Disney hasn't invested money in World Showcase, but they have invested 100s of millions in Future World and that has certainly driven attendance at EPCOT. Mission: Space, Soarin, Test Track, and Turtle Talk with Crush, not to mention the re-boot of Spaceship Earth and minor upgrades in the Canadian and Mexican pavilions with the new Circlevision film and the Three Caballeros have something to do with EPCOT being the 5th most visited theme park in the world.
Disney has 2 parks at WDW--AK and Hollywood Studios--that were grossly underdeveloped when they were opened. They were charging full-day prices for parks that were half-day experiences and they were getting a lot of negative feedback, so for the last decade or more they've been putting a lot of their resources into upgrading those parks with ToT, Fantasmic, Rock n' Roller coaster, Motor Stunt Show, Toy Story Mania, Expedition Everest, etc, and even still those parks aren't close to the level of either MK or EPCOT. It's only natural to expect Disney to keep pouring resources into those parks. It's clear the only reason Fantasyland is being revamped is because they feel that Harry Potter could significantly erode MK's profitability if they don't do something. If EPCOT began to slide you'd see a renewed interest in adding new Showcases.
Like all corporations, Disney wants to socialize as much of their costs as they can, while privatizing as much of their profits as they can. So when it comes to building World Showcases they'll use the excuse that they don't have sponsors, which is code for: we want someone else to pay for it. You think Disney wants to fork out 100 mil. for a pavilion if they think they can get the Brazilian or Russian governments, under the guise of promoting tourism to their countries, to do it? Times have changed and maybe governments and corporations have discovered that affixing their name to a ride at EPCOT or MK for a 9 figure sum isn't the best bang for their tourism bucks.

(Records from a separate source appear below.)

(** What an operation may return, the bytes it may hand out and the queue it
    may leave. *)
Inductive queue_step q : evbuffer_op -> Z -> list byte -> queue -> Prop :=
  | QAdd data : q_frozen_end q = false ->
      queue_step q (OpAdd data) 0 [] {| q with q_bytes := q_bytes q ++ data |}
  | QAddFails data : q_frozen_end q = true \/ no_memory -> queue_step q (OpAdd data) (-1) [] q
  | QPrintf text : q_frozen_end q = false ->
      queue_step q (OpPrintf text) (zlen text) [] {| q with q_bytes := q_bytes q ++ text |}
  | QPrintfFails text : q_frozen_end q = true \/ no_memory -> queue_step q (OpPrintf text) (-1) [] q
  | QPrepend data : q_frozen_start q = false ->
      queue_step q (OpPrepend data) 0 [] {| q with q_bytes := data ++ q_bytes q |}
  | QPrependFails data n : q_frozen_start q = true /\ n = zlen data \/ no_memory /\ 0 <= n <= zlen data ->
      queue_step q (OpPrepend data) (-1) [] {| q with q_bytes := zdrop n data ++ q_bytes q |}
  | QDrain n : q_frozen_start q = false \/ q_bytes q = [] ->
      queue_step q (OpDrain n) 0 [] {| q with q_bytes := zdrop n (q_bytes q) |}
  | QDrainFails n : q_frozen_start q = true -> q_bytes q <> [] -> queue_step q (OpDrain n) (-1) [] q
  | QRemove n : q_frozen_start q = false \/ q_bytes q = [] \/ n = 0 ->
      queue_step q (OpRemove n) (Z.min n (zlen (q_bytes q))) (ztake n (q_bytes q)) {| q with q_bytes := zdrop n (q_bytes q) |}
  | QRemoveFails n : q_frozen_start q = true -> q_bytes q <> [] -> n <> 0 -> queue_step q (OpRemove n) (-1) [] q
  | QCopyout n : q_frozen_start q = false \/ q_bytes q = [] \/ n = 0 ->
      queue_step q (OpCopyout n) (Z.min n (zlen (q_bytes q))) (ztake n (q_bytes q)) q
  | QCopyoutFails n : q_frozen_start q = true -> q_bytes q <> [] -> n <> 0 -> queue_step q (OpCopyout n) (-1) [] q
  | QReadln style n k : q_frozen_start q = false -> eol_of style (q_bytes q) = Some (n, k) ->
      queue_step q (OpReadln style) 0 (ztake n (q_bytes q)) {| q with q_bytes := zdrop (n + k) (q_bytes q) |}
  | QReadlnNone style : q_frozen_start q = true \/ eol_of style (q_bytes q) = None \/ no_memory -> queue_step q (OpReadln style) (-1) [] q
  | QPullup n : let m := if n <? 0 then zlen (q_bytes q) else n in
      0 < m <= zlen (q_bytes q) -> queue_step q (OpPullup n) 0 (ztake m (q_bytes q)) q
  | QPullupFails n : let m := if n <? 0 then zlen (q_bytes q) else n in
      m = 0 \/ zlen (q_bytes q) < m \/ no_memory -> queue_step q (OpPullup n) (-1) [] q
  | QExpand n : queue_step q (OpExpand n) 0 [] q
  | QExpandFails n : no_memory -> queue_step q (OpExpand n) (-1) [] q
  | QReference data : q_frozen_end q = false ->
      queue_step q (OpReference data) 0 [] {| q with q_bytes := q_bytes q ++ data |}
  | QReferenceFails data : q_frozen_end q = true \/ no_memory -> queue_step q (OpReference data) (-1) [] q
  | QFreeze b : queue_step q (OpFreeze b) 0 []
      (if b then {| q with q_frozen_start := true |} else {| q with q_frozen_end := true |})
  | QUnfreeze b : queue_step q (OpUnfreeze b) 0 []
      (if b then {| q with q_frozen_start := false |} else {| q with q_frozen_end := false |}).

Why for - you never finish a story? Always teasing with allegations that you have more facts/stories to tell?
It is a shame that more of these never made it past the planning stage. It's just my opinion, but I think part of the problem with selling EPCOT and perhaps even other sponsorships in the parks, is the lack of a charismatic leader with the passion and vision to get others to believe. There will never be another Walt, but, I would like to hope that someday there will be somebody at Disney with enough passion and vision who could break thru the barriers and reach those countries and companies and form a partnership to build something truly great. Until then, I fear the parks are stuck in the mediocrity we have now.